Collected data
====================

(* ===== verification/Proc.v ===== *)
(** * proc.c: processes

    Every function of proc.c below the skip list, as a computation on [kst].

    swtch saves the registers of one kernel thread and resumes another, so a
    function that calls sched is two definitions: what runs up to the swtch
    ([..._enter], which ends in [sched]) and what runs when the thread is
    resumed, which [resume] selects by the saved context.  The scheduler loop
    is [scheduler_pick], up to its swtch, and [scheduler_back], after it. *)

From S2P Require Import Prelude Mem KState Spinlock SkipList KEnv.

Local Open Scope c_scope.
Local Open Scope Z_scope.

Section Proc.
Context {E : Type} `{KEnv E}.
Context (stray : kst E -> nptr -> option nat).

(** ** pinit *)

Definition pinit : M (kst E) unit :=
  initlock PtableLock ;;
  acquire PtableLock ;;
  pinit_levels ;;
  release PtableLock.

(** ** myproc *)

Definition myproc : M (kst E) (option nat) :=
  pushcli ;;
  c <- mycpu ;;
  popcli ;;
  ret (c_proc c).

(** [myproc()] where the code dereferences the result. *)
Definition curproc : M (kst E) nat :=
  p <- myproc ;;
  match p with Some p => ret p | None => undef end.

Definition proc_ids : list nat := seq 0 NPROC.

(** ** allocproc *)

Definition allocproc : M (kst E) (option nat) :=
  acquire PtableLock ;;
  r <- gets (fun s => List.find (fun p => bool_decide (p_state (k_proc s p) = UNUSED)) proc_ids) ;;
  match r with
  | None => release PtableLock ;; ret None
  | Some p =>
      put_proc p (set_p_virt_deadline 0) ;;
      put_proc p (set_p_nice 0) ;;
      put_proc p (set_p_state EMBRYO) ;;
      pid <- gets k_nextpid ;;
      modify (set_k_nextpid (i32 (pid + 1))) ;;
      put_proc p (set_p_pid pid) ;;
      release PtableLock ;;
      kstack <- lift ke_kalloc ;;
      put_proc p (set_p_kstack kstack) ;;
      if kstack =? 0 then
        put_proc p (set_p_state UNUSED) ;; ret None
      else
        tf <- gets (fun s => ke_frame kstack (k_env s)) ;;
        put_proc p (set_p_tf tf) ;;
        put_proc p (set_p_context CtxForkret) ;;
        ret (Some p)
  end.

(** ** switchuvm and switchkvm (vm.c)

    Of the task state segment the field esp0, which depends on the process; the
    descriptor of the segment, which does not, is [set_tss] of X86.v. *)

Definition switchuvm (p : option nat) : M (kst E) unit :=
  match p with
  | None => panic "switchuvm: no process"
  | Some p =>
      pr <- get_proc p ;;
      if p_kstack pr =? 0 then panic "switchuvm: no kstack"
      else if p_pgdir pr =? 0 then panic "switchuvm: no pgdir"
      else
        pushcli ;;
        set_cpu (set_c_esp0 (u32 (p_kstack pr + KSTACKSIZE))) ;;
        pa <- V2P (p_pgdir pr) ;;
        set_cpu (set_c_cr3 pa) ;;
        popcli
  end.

====================

Scan the data above, find each line with "Local", and copy it.

Local Open Scope c_scope.
Local Open Scope Z_scope.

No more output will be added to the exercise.